- _TASK REQUIREMENTS_
Look through the records below for the line with "Definition compiled (ep". Return that line and each one after it up to and including the line with "em_complete : complete (er_node r) = true;", exactly.

- _THE INPUT_
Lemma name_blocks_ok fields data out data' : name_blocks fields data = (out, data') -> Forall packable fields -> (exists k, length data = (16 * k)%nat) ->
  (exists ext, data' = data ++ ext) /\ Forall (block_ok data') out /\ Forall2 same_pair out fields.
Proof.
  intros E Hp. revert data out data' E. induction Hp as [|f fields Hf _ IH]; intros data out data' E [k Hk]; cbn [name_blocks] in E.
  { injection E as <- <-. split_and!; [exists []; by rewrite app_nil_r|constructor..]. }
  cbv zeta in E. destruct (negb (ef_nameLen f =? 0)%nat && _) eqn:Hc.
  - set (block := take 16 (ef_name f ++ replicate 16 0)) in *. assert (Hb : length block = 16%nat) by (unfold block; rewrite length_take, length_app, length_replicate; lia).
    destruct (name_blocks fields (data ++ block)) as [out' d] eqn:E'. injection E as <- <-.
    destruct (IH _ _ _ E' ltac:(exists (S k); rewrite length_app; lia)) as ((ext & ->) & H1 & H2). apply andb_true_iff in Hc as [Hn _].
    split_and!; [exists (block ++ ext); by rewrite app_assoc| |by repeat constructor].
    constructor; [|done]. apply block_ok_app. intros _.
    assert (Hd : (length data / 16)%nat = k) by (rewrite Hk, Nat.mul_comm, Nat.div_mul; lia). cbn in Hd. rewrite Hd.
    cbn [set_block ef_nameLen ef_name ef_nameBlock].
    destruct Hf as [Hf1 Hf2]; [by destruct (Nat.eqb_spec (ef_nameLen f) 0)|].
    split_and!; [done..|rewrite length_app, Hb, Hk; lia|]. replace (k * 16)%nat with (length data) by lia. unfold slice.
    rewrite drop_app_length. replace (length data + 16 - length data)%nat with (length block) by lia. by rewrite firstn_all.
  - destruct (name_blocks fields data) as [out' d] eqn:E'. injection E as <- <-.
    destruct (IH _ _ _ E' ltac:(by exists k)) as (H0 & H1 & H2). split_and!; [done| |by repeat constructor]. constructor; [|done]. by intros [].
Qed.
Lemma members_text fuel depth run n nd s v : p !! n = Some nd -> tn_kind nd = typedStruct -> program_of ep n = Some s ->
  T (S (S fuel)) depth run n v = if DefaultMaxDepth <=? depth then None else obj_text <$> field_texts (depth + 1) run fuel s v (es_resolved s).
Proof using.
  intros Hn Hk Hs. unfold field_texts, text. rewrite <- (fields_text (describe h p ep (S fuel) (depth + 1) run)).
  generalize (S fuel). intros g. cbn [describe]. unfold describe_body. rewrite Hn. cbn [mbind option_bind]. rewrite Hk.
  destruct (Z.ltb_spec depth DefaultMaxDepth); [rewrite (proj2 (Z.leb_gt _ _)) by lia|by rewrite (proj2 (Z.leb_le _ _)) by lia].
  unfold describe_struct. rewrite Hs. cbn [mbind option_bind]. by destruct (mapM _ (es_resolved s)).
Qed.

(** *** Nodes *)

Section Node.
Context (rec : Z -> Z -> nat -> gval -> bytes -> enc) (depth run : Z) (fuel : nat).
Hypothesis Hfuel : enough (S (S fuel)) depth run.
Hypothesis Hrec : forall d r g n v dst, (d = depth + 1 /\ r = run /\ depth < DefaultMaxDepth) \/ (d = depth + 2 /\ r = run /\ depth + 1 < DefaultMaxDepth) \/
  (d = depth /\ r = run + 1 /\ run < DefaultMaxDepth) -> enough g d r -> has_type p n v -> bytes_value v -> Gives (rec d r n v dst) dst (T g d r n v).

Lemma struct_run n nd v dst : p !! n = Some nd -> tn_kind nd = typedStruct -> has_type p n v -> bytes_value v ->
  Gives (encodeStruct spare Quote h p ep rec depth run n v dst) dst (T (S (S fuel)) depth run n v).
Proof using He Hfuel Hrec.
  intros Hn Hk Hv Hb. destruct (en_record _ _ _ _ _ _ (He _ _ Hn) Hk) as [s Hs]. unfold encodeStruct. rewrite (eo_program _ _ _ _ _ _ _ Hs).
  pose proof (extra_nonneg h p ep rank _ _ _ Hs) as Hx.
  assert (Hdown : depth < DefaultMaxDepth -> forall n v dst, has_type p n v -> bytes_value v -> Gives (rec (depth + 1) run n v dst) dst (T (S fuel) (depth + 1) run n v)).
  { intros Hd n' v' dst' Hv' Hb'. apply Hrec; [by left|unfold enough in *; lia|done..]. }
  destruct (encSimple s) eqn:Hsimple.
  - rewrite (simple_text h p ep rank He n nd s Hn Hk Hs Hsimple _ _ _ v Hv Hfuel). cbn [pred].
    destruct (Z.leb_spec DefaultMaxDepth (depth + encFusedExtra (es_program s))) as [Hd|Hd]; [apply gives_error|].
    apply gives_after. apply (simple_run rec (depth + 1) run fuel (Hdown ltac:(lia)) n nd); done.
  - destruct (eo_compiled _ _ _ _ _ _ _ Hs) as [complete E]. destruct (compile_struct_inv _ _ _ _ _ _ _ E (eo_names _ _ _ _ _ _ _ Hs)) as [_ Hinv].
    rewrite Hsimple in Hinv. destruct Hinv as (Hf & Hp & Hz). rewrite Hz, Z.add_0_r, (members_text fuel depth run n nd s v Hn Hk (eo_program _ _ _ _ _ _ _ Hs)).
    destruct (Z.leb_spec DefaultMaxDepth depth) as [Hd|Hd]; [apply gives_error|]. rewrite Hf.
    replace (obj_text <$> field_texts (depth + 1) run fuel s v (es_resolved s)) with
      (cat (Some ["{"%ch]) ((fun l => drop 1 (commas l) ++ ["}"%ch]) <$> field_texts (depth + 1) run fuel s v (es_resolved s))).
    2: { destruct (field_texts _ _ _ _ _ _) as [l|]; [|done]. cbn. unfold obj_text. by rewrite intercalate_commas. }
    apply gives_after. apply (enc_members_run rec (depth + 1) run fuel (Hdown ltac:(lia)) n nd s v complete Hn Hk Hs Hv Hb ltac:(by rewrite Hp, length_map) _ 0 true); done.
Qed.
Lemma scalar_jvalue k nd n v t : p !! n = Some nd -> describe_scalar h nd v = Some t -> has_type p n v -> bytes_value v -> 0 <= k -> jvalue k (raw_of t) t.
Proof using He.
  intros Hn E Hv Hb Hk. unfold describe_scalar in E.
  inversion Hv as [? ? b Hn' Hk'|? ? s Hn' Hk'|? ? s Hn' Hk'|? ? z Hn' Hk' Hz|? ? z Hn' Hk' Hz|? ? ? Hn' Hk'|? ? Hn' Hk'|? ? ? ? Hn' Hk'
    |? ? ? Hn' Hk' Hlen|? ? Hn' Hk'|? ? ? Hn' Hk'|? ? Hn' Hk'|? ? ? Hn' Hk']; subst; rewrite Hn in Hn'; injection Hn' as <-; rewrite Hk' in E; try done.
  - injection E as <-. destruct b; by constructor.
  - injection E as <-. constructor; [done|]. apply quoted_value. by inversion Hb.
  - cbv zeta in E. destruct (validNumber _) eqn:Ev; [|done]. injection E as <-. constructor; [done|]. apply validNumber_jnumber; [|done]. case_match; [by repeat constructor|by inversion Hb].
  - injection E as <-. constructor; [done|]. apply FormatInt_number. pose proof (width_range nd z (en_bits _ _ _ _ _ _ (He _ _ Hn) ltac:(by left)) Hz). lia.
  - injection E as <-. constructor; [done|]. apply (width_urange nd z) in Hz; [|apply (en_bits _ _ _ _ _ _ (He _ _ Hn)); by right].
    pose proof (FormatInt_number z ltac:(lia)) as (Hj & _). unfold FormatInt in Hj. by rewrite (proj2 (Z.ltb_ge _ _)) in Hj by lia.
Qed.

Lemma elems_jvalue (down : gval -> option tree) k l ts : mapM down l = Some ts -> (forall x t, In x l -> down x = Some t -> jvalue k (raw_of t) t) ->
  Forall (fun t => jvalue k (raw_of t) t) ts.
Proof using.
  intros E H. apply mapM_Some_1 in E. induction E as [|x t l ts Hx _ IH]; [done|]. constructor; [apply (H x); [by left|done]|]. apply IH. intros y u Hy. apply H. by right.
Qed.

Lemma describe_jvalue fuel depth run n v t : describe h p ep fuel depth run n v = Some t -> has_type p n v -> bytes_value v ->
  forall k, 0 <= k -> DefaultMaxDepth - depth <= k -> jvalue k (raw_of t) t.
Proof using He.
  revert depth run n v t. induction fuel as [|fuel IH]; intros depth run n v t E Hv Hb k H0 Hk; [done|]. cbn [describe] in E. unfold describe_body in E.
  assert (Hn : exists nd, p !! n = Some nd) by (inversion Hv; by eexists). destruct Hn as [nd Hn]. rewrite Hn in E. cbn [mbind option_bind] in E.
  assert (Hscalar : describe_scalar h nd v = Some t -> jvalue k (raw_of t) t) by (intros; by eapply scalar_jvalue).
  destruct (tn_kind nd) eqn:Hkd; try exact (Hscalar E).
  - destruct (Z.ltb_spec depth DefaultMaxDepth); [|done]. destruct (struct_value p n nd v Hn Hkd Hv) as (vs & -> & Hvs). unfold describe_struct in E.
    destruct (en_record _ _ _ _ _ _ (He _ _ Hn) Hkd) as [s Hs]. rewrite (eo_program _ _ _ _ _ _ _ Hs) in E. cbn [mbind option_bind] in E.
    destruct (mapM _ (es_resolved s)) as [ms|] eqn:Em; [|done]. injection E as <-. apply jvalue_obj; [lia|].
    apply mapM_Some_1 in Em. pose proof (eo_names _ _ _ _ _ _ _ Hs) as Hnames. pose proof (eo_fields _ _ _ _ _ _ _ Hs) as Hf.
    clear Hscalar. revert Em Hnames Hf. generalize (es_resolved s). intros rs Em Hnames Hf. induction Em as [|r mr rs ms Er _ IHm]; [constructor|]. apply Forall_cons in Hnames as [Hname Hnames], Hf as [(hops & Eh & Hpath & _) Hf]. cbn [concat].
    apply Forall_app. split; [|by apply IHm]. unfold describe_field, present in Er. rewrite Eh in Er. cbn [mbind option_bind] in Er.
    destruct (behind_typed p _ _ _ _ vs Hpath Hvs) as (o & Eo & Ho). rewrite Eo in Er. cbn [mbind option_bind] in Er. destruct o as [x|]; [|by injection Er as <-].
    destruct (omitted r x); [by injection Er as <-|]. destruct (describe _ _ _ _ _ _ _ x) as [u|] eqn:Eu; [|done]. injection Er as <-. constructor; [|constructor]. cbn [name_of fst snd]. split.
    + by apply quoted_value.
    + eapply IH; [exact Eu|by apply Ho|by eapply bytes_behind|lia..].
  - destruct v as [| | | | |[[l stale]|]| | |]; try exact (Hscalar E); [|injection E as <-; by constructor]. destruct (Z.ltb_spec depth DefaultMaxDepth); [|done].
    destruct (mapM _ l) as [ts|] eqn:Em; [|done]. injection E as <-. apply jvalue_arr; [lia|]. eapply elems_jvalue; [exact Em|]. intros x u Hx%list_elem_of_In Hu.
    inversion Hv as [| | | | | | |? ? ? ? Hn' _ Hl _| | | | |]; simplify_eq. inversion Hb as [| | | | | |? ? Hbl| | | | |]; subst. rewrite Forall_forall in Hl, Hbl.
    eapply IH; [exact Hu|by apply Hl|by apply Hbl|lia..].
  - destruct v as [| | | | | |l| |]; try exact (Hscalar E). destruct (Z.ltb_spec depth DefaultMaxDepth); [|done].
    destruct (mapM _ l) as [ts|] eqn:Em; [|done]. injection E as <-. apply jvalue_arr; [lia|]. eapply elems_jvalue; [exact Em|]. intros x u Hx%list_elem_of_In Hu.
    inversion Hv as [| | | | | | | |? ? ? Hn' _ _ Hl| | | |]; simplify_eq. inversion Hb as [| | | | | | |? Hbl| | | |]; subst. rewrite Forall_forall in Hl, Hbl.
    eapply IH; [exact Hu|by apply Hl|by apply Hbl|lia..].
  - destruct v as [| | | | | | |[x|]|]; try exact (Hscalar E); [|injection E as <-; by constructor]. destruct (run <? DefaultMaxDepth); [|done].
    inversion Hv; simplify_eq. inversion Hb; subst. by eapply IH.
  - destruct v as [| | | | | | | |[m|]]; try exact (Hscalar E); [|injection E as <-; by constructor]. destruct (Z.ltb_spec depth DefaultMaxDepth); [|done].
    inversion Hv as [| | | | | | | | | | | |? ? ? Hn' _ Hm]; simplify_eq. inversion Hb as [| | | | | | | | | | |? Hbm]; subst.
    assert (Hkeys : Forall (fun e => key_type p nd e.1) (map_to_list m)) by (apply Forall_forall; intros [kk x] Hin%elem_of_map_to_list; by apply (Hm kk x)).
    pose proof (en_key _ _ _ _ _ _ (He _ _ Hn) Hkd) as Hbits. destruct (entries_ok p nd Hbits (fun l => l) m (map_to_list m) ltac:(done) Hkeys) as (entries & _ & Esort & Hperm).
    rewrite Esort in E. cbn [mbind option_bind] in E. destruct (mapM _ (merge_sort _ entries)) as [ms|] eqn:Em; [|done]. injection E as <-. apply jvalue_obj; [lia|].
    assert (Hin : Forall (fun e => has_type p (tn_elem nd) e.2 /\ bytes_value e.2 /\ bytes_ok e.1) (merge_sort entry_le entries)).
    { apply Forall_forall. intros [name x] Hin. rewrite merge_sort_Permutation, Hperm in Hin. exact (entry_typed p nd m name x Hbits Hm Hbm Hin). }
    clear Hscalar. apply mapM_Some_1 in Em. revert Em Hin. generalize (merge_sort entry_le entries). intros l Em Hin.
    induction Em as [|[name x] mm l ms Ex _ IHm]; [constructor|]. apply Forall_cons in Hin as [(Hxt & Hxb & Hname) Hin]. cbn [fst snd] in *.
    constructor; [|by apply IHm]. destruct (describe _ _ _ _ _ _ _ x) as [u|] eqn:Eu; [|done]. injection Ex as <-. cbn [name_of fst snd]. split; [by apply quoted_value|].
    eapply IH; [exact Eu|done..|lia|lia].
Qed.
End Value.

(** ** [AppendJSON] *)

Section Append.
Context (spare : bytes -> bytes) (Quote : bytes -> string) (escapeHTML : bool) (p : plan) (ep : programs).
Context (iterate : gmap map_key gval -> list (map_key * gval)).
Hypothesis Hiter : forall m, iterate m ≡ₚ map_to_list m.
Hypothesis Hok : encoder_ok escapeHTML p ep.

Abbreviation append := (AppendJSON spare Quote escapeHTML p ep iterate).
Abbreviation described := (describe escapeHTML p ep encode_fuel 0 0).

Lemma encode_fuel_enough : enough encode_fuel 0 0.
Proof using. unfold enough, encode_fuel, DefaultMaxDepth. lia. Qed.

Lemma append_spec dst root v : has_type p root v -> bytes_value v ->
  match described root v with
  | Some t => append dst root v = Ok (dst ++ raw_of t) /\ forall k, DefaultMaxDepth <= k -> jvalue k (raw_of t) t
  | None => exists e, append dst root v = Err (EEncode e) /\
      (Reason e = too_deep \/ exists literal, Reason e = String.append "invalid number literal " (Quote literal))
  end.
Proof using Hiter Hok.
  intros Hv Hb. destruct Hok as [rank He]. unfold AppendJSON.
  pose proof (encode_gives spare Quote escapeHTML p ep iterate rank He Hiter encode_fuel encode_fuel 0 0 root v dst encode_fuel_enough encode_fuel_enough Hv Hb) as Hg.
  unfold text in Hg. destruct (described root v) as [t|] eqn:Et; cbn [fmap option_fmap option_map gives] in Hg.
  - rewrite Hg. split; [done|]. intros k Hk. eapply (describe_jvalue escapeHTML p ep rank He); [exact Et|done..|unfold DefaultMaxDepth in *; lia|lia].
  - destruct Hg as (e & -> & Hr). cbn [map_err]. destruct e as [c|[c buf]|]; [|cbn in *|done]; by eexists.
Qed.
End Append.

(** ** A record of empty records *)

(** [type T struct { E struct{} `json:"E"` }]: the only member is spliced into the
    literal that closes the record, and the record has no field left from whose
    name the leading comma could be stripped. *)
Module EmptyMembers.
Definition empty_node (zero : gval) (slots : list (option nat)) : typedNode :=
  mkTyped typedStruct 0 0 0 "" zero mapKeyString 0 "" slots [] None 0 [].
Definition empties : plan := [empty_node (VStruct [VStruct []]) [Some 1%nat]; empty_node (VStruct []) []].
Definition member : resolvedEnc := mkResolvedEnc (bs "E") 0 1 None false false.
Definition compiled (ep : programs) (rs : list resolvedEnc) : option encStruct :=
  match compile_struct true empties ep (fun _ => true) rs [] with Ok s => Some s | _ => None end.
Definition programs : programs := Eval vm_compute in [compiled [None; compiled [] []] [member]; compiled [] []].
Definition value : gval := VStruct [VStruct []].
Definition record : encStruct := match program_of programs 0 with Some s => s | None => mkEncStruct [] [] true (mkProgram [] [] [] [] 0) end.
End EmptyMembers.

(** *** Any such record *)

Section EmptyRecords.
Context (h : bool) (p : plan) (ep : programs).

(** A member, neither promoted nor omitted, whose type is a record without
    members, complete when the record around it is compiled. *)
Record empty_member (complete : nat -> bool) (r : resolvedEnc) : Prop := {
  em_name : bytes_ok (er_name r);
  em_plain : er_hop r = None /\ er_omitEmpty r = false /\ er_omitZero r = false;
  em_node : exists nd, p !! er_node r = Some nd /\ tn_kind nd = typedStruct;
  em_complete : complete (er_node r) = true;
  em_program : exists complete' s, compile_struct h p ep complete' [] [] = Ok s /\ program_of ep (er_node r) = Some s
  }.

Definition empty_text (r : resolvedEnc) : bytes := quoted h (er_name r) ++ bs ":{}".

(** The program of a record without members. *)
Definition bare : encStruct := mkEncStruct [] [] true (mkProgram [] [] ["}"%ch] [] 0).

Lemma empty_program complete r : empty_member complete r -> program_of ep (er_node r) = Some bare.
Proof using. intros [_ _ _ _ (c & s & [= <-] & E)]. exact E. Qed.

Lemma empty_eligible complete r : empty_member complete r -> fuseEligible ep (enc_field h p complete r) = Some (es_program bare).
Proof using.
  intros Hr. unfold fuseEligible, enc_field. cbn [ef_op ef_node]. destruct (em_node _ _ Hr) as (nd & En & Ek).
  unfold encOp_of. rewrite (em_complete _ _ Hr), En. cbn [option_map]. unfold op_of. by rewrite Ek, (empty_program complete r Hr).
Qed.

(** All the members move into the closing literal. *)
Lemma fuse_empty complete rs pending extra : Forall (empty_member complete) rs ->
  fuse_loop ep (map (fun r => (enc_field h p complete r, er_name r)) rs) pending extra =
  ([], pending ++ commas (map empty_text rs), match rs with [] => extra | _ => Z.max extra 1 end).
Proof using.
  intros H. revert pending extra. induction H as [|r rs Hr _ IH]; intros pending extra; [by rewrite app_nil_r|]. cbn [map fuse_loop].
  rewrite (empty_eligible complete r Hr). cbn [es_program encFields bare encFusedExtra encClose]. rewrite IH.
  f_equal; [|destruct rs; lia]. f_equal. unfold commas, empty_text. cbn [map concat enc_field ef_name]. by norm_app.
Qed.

- _COMPLETED TASK_
Definition compiled (ep : programs) (rs : list resolvedEnc) : option encStruct :=
  match compile_struct true empties ep (fun _ => true) rs [] with Ok s => Some s | _ => None end.
Definition programs : programs := Eval vm_compute in [compiled [None; compiled [] []] [member]; compiled [] []].
Definition value : gval := VStruct [VStruct []].
Definition record : encStruct := match program_of programs 0 with Some s => s | None => mkEncStruct [] [] true (mkProgram [] [] [] [] 0) end.
End EmptyMembers.

(** *** Any such record *)

Section EmptyRecords.
Context (h : bool) (p : plan) (ep : programs).

(** A member, neither promoted nor omitted, whose type is a record without
    members, complete when the record around it is compiled. *)
Record empty_member (complete : nat -> bool) (r : resolvedEnc) : Prop := {
  em_name : bytes_ok (er_name r);
  em_plain : er_hop r = None /\ er_omitEmpty r = false /\ er_omitZero r = false;
  em_node : exists nd, p !! er_node r = Some nd /\ tn_kind nd = typedStruct;
  em_complete : complete (er_node r) = true;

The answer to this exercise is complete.